» **GIVEN RECORDS**:
════════
(* ===== verification/MachineRuns.v ===== *)
(** * Runs of a daemon

    [step]: one event of the daemon's main loop - a datagram, a timer that is
    armed, a call of the session layer.  [reachable]: the states after the
    start.  In all of them the armed timers fit the state; the state changes
    along the diagram; and an armed timer ends it. *)

From stdpp Require Import relations.
From S2P Require Import Prelude NetTypes Configuration State Network FlowControl.
From S2P Require Import SessionLayer Delivery MembSets Discard TokenLoss.
From S2P Require Import Form1 Membership Receive Send Token Protocol Demo TokenProps.
From S2P Require Import Machine MachineProps.

Section Runs.
Context {L : SpuLib} {X : Ext} {SL : SessionLayer} {HSL : SessionLaws SL} {HST : SessionTimers SL}.
Context (Net_init : M St unit) (Conf_reload_initiate : M St bool).

(** The function queued for each event. *)
Definition run_timer (e : event) : M St unit :=
  match e with
  | Memb_token_loss_event => Memb_token_loss
  | Memb_lookup_new_members_event => Memb_lookup_new_members
  | Shift_to_seg_event => Shift_to_seg
  | Gather_or_represented_event => Gather_or_represented
  | Form_or_fail_event => Form_or_fail
  | Scast_alive_event code => Scast_alive code
  | Send_join_event => Send_join
  | Prot_token_hurry_event => Prot_token_hurry
  | Deliver_all_reliable_packets_event => Deliver_all_reliable_packets
  | Deliver_agreed_packets_event => Deliver_agreed_packets
  | Prot_initiate_conf_reload_event => Prot_initiate_conf_reload Conf_reload_initiate
  | Clear_partition_cb => Net_clear_partition
  | Sess_badger_TO mbox => Sess_badger mbox
  | Sess_accept_continue2 => Sess_accept_continue
  end.

(** The event system takes a timer off its queue, and then runs it. *)
Definition fire (e : event) (s : St) : St := s <| trace := trace s ++ [E_dequeue e] |>.

Inductive step : St -> St -> Prop :=
| step_bcast r s s' : Prot_handle_bcast Conf_reload_initiate r s = Ok tt s' -> step s s'
| step_token r s s' : Prot_handle_token r s = Ok tt s' -> step s s'
| step_timer e s s' :
    timer_armed e (armed s) = true -> run_timer e (fire e s) = Ok tt s' -> step s s'
| step_message l s s' : Prot_new_message l s = Ok tt s' -> step s s'
| step_down_queue q s s' : Prot_set_down_queue q s = Ok tt s' -> step s s'
| step_threshold t s s' : Prot_set_delivery_threshold t s = Ok tt s' -> step s s'.

Definition started (s : St) : Prop :=
  exists s0, armed s0 = no_timers /\ Prot_init Net_init s0 = Ok tt s.
Definition reachable (s : St) : Prop := exists s0, started s0 /\ rtc step s0 s.

Context (Hinit : frame mach_of Net_init) (Hreload : frame mach_of Conf_reload_initiate).

Lemma mach_of_fire e s : mach_of (fire e s) = calls (L:=L) (E_dequeue e) (mach_of s).
Proof. unfold mach_of, armed, fire. rec_simpl_in_goal. by rewrite foldl_app. Qed.

Lemma Prot_init_moves :
  moves (Prot_init Net_init) (fun m => lost (mk_mach OP (m_alive m) (m_timers m))).
Proof.
  unfold Prot_init, init_variables, attach_channels, Memb_init, init_network_kind, init_timeouts,
    init_membership, append_to, set_timeouts. solve_moves.
Qed.

Lemma started_fits s : started s -> fits (mach_of s).
Proof.
  intros (s0 & Ha & E). rewrite (wp_ok _ _ _ _ _ _ (Prot_init_moves s0) E).
  unfold mach_of. by rewrite Ha.
Qed.

(** A timer runs in the states it is armed in. *)
Lemma run_timer_safe e st al : alive_in st al = true ->
  timer_armed e (timers_of st al) = true ->
  safe_from (calls (L:=L) (E_dequeue e) (mk_mach st al (timers_of st al))) (run_timer e).
Proof.
  intros Ha He.
  assert (Hsafe : forall m : M St unit, set_timer e false (timers_of st al) = timers_of st al -> safe st m ->
    safe_from (calls (L:=L) (E_dequeue e) (mk_mach st al (timers_of st al))) m).
  { intros m E Hm. unfold calls. cbn. rewrite E. by apply Hm. }
  destruct e as [| | | | |code| | | | | | |mbox|]; cbn [timer_armed run_timer] in *.
  - apply Memb_token_loss_fired; [by destruct st, al|done].
  - apply Hsafe; [by destruct (timers_of st al)|apply Memb_lookup_new_members_safe].
  - destruct st; try done. by apply Shift_to_seg_fired.
  - destruct st; try done. by apply Gather_or_represented_fired.
  - destruct st; try done. by apply Form_or_fail_fired.
  - apply andb_prop in He as [->%Z.eqb_eq He]. destruct st; try done. by apply Scast_alive_fired.
  - destruct st; try done. by apply Send_join_fired.
  - apply Hsafe; [by destruct (timers_of st al)|]. intros ??. apply safe_frame; [by split|].
    apply Prot_token_hurry_mach.
  - apply Hsafe; [by destruct (timers_of st al)|]. intros ??. apply safe_frame; [by split|].
    unfold Deliver_all_reliable_packets. solve_frame.
  - apply Hsafe; [by destruct (timers_of st al)|]. intros ??. apply safe_frame; [by split|].
    apply Deliver_agreed_packets_mach.
  - apply Hsafe; [by destruct (timers_of st al)|by apply Prot_initiate_conf_reload_safe].
  - apply Hsafe; [by destruct (timers_of st al)|]. intros ??. apply safe_frame; [by split|].
    apply Net_clear_partition_mach.
  - apply Hsafe; [by destruct (timers_of st al)|]. intros ??. apply safe_frame; [by split|].
    apply timers_badger.
  - apply Hsafe; [by destruct (timers_of st al)|]. intros ??. apply safe_frame; [by split|].
    apply timers_accept_continue.
Qed.

Lemma step_good s s' : step s s' -> fits (mach_of s) -> good (State s) (mach_of s').
Proof.
  intros Hstep Hf. pose proof (fits_eq _ Hf) as [Ha E].
  assert (Hsafe : forall m : M St unit, safe (State s) m -> m s = Ok tt s' -> good (State s) (mach_of s')).
  { intros m Hm R. by apply (wp_ok _ _ _ _ _ _ (Hm _ Ha s E) R). }
  assert (Hfr : forall m : M St unit, frame mach_of m -> m s = Ok tt s' -> good (State s) (mach_of s')).
  { intros m Hm. apply Hsafe. intros ??. apply safe_frame; [by split|done]. }
  destruct Hstep as [r s s' R|r s s' R|e s s' He R|l s s' R|q s s' R|t s s' R].
  - by apply (Hsafe _ (Prot_handle_bcast_safe _ Hreload _ r)).
  - by apply (Hsafe _ (Prot_handle_token_safe _ r)).
  - apply (f_equal m_timers) in E as Et. cbn in Et. rewrite Et in He.
    pose proof (run_timer_safe e _ _ Ha He (fire e s)) as H. rewrite <-E in H.
    exact (wp_ok _ _ _ _ _ _ (H (mach_of_fire e s)) R).
  - by apply (Hfr _ (Prot_new_message_mach l)).
  - eapply (Hfr _); [|exact R]. by apply frame_modify.
  - by apply (Hfr _ (Prot_set_delivery_threshold_mach t)).
Qed.

Lemma reachable_fits s : reachable s -> fits (mach_of s).
Proof.
  intros (s0 & H0 & Hr). apply started_fits in H0.
  induction Hr as [|s1 s2 s3 H1 _ IH]; [done|]. apply IH. by apply (step_good s1).
Qed.

(** C8. The armed timers of the membership follow its state: in every state a
    daemon reaches - by datagrams, timers and the calls of the sessions, in any
    order - exactly the timers of the state are armed, and the token is alive
    in OP and EVS, dead in SEG, REPRESENTED and FORM. *)
Theorem timers_follow_state (s : St) : reachable s ->
  armed s = timers_of (State s) (Token_alive s) /\ alive_in (State s) (Token_alive s) = true.
Proof. intros H. destruct (reachable_fits s H) as [Ha Ht]. by split. Qed.

(** C9. The diagram of the states: one event takes a reachable daemon along one
    edge, so that, for instance, a membership is installed (EVS to OP) only by a
    daemon that waited for it (FORM to EVS). *)
Theorem states_follow_diagram (s s' : St) : reachable s -> step s s' ->
  edge (State s) (State s') = true.
Proof. intros Hr%reachable_fits Hs. apply (step_good s s' Hs Hr). Qed.

(** The timer that ends a state, and where it leads: from GATHER a daemon with
    the token alive goes back to OP, one without it gathers again, unless it
    forms a membership. *)
Definition ending (st : memb_state) : event :=
  match st with
  | OP | EVS | FORM => Memb_token_loss_event
  | SEG => Gather_or_represented_event
  | REPRESENTED => Shift_to_seg_event
  | GATHER => Form_or_fail_event
  end.
Definition exits (st : memb_state) (alive : bool) : list memb_state :=
  match st with
  | OP | EVS | FORM | REPRESENTED => [SEG]
  | SEG => [GATHER; REPRESENTED]
  | GATHER => [FORM; if alive then OP else GATHER]
  end.

Lemma moves_to {A} (m : M St A) F s st : moves m F -> (forall x, m_state (F x) = st) ->
  wp partial m (fun _ s' => State s' = st) s.
Proof.
  intros Hm HF. eapply wp_mono; [apply Hm|]. intros a s' E. rewrite <-(HF (mach_of s)), <-E. done.
Qed.
Lemma lost_state m : m_state (lost m) = SEG.
Proof. by destruct m as [? ? []]. Qed.

Lemma Gather_or_represented_exits s :
  wp partial Gather_or_represented (fun _ s' => State s' ∈ [GATHER; REPRESENTED]) s.
Proof.
  unfold Gather_or_represented. do 9 wp_step. apply wp_intro. intros [n i] s1 _. wp_step.
  - eapply wp_mono; [by apply (moves_to _ _ _ GATHER Shift_to_gather_moves)|].
    intros [] s' ->. left.
  - eapply wp_mono; [by apply (moves_to _ _ _ REPRESENTED Shift_to_represented_moves)|].
    intros [] s' ->. right. left.
Qed.

Lemma Form_or_fail_exits s :
  wp partial Form_or_fail (fun _ s' => State s' ∈ exits GATHER (Token_alive s)) s.
Proof.
  assert (Hop : forall s', wp partial back_to_op (fun _ s' => State s' = OP) s').
  { intros s'. by apply (moves_to _ _ _ OP back_to_op_moves). }
  unfold Form_or_fail. do 9 wp_step. apply wp_intro. intros [n i] s1 _.
  destruct (Token_alive s); cbn [exits andb].
  - wp_step; [wp_step|].
    + eapply wp_mono; [apply Hop|]. intros [] s' ->. right. left.
    + eapply wp_mono; [by apply (moves_to _ _ _ FORM Create_form1_moves)|]. intros [] s' ->. left.
    + eapply wp_mono; [apply Hop|]. intros [] s' ->. right. left.
  - wp_step.
    + eapply wp_mono; [by apply (moves_to _ _ _ FORM Create_form1_moves)|]. intros [] s' ->. left.
    + do 2 wp_step. wp_step. apply wp_intro. intros m s2 _. do 2 wp_step. wp_step.
      apply wp_intro. intros [] s3 _. wp_step. apply wp_intro. intros t s4 _.
      eapply wp_mono; [by apply (moves_to _ _ _ GATHER Shift_to_gather_moves)|].
      intros [] s' ->. right. left.
Qed.

(** C10. No state is a dead end: in every state a daemon reaches, a timer is armed
    that takes it to another state (or, from GATHER without a token, starts the
    search for a membership again). *)
Theorem timer_ends_state (s : St) : reachable s ->
  timer_armed (ending (State s)) (armed s) = true /\
  wp partial (run_timer (ending (State s))) (fun _ s' =>
    State s' ∈ exits (State s) (Token_alive s)) (fire (ending (State s)) s).
Proof.
  intros [Ha Ht]%reachable_fits. cbn in Ha, Ht. rewrite Ht. split; [by destruct (State s)|].
  assert (Hal : Token_alive (fire (ending (State s)) s) = Token_alive s) by done. revert Hal.
  generalize (fire (ending (State s)) s). intros s0 <-.
  assert (Hone : forall (m : M St unit) F, moves m F -> (forall x, m_state (F x) = SEG) ->
    wp partial m (fun _ s' => State s' ∈ [SEG]) s0).
  { intros m F Hm HF. eapply wp_mono; [by apply (moves_to _ _ _ SEG Hm)|].
    intros [] s' ->. left. }
  destruct (State s); cbn [ending run_timer exits];
    first [ apply (Hone _ _ Memb_token_loss_moves lost_state)
          | by apply (Hone _ _ Shift_to_seg_moves)
          | apply Gather_or_represented_exits | apply Form_or_fail_exits ].
Qed.
End Runs.

(** A start, and the first timer. *)
Definition demo_start : St := demo_state demo_conf demo_a.
Definition no_init : M St unit := mret tt.
Definition no_reload : M St bool := mret false.

#[export] Instance demo_timers : SessionTimers demo_session.
Proof. apply Recorder_timers. Qed.

Lemma demo_run : exists s s', Prot_init no_init demo_start = Ok tt s /\
  run_timer no_reload Gather_or_represented_event (fire Gather_or_represented_event s) = Ok tt s' /\
  State s = SEG /\ armed s = timers_of SEG false /\ State s' = GATHER /\
  armed s' = timers_of GATHER false.
Proof.
  assert (H : ran (Prot_init no_init) demo_start (fun _ s =>
    (ran (run_timer no_reload Gather_or_represented_event) (fire Gather_or_represented_event s)
       (fun _ s' => (State s', armed s')), State s, armed s)) =
    Some (Some (GATHER, timers_of GATHER false), SEG, timers_of SEG false)).
  { vm_compute. reflexivity. }
  apply ran_Some in H as ([] & s & E & [= H1 H2 H3]). symmetry in H1.
  apply ran_Some in H1 as ([] & s' & E' & [= H4 H5]). exists s, s'. by split_and!.
Qed.
Lemma demo_reachable s : Prot_init no_init demo_start = Ok tt s -> reachable no_init no_reload s.
Proof. intros E. exists s. split; [|done]. exists demo_start. split; [reflexivity|exact E]. Qed.

Example timers_follow_state_witness : exists s', reachable no_init no_reload s' /\
  State s' = GATHER /\ armed s' = timers_of (State s') (Token_alive s') /\
  alive_in (State s') (Token_alive s') = true.
Proof.
  destruct demo_run as (s & s' & E & E' & _ & Ht & HG & _).
  assert (Hr : reachable no_init no_reload s').
  { exists s. split; [exists demo_start; split; [reflexivity|exact E]|].
    apply rtc_once, (step_timer _ Gather_or_represented_event); [by rewrite Ht|exact E']. }
  exists s'. split; [exact Hr|]. split; [exact HG|].
  apply (timers_follow_state no_init no_reload); [apply frame_ret|apply frame_ret|exact Hr].
Defined.

Example states_follow_diagram_witness : exists s s', step no_reload s s' /\
  State s = SEG /\ State s' = GATHER /\ edge (State s) (State s') = true.
Proof.
  destruct demo_run as (s & s' & E & E' & HS & Ht & HG & _).
  assert (Hs : step no_reload s s').
  { apply (step_timer _ Gather_or_represented_event); [by rewrite Ht|exact E']. }
  exists s, s'. split; [exact Hs|]. split; [exact HS|]. split; [exact HG|].
  apply (states_follow_diagram no_init no_reload); [apply frame_ret|apply frame_ret| |exact Hs].
  by apply demo_reachable.
Defined.

Example timer_ends_state_witness : exists s, reachable no_init no_reload s /\
  timer_armed (ending (State s)) (armed s) = true /\
  wp partial (run_timer no_reload (ending (State s))) (fun _ s' =>
    State s' ∈ exits (State s) (Token_alive s)) (fire (ending (State s)) s).
Proof.
  destruct demo_run as (s & s' & E & _). exists s.
  assert (Hr : reachable no_init no_reload s) by (by apply demo_reachable).
  split; [exact Hr|]. apply (timer_ends_state no_init no_reload);
    [apply frame_ret|apply frame_ret|exact Hr].
Defined.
════════
» **PROBLEM DESCRIPTION**: Please reproduce, exactly as they appear above, the lines from the line containing "R. by apply" up to and including the line containing "(** The timer".

» **OUTPUT FOR THIS EXERCISE**:
  { intros m Hm R. by apply (wp_ok _ _ _ _ _ _ (Hm _ Ha s E) R). }
  assert (Hfr : forall m : M St unit, frame mach_of m -> m s = Ok tt s' -> good (State s) (mach_of s')).
  { intros m Hm. apply Hsafe. intros ??. apply safe_frame; [by split|done]. }
  destruct Hstep as [r s s' R|r s s' R|e s s' He R|l s s' R|q s s' R|t s s' R].
  - by apply (Hsafe _ (Prot_handle_bcast_safe _ Hreload _ r)).
  - by apply (Hsafe _ (Prot_handle_token_safe _ r)).
  - apply (f_equal m_timers) in E as Et. cbn in Et. rewrite Et in He.
    pose proof (run_timer_safe e _ _ Ha He (fire e s)) as H. rewrite <-E in H.
    exact (wp_ok _ _ _ _ _ _ (H (mach_of_fire e s)) R).
  - by apply (Hfr _ (Prot_new_message_mach l)).
  - eapply (Hfr _); [|exact R]. by apply frame_modify.
  - by apply (Hfr _ (Prot_set_delivery_threshold_mach t)).
Qed.

Lemma reachable_fits s : reachable s -> fits (mach_of s).
Proof.
  intros (s0 & H0 & Hr). apply started_fits in H0.
  induction Hr as [|s1 s2 s3 H1 _ IH]; [done|]. apply IH. by apply (step_good s1).
Qed.

(** C8. The armed timers of the membership follow its state: in every state a
    daemon reaches - by datagrams, timers and the calls of the sessions, in any
    order - exactly the timers of the state are armed, and the token is alive
    in OP and EVS, dead in SEG, REPRESENTED and FORM. *)
Theorem timers_follow_state (s : St) : reachable s ->
  armed s = timers_of (State s) (Token_alive s) /\ alive_in (State s) (Token_alive s) = true.
Proof. intros H. destruct (reachable_fits s H) as [Ha Ht]. by split. Qed.

(** C9. The diagram of the states: one event takes a reachable daemon along one
    edge, so that, for instance, a membership is installed (EVS to OP) only by a
    daemon that waited for it (FORM to EVS). *)
Theorem states_follow_diagram (s s' : St) : reachable s -> step s s' ->
  edge (State s) (State s') = true.
Proof. intros Hr%reachable_fits Hs. apply (step_good s s' Hs Hr). Qed.

(** The timer that ends a state, and where it leads: from GATHER a daemon with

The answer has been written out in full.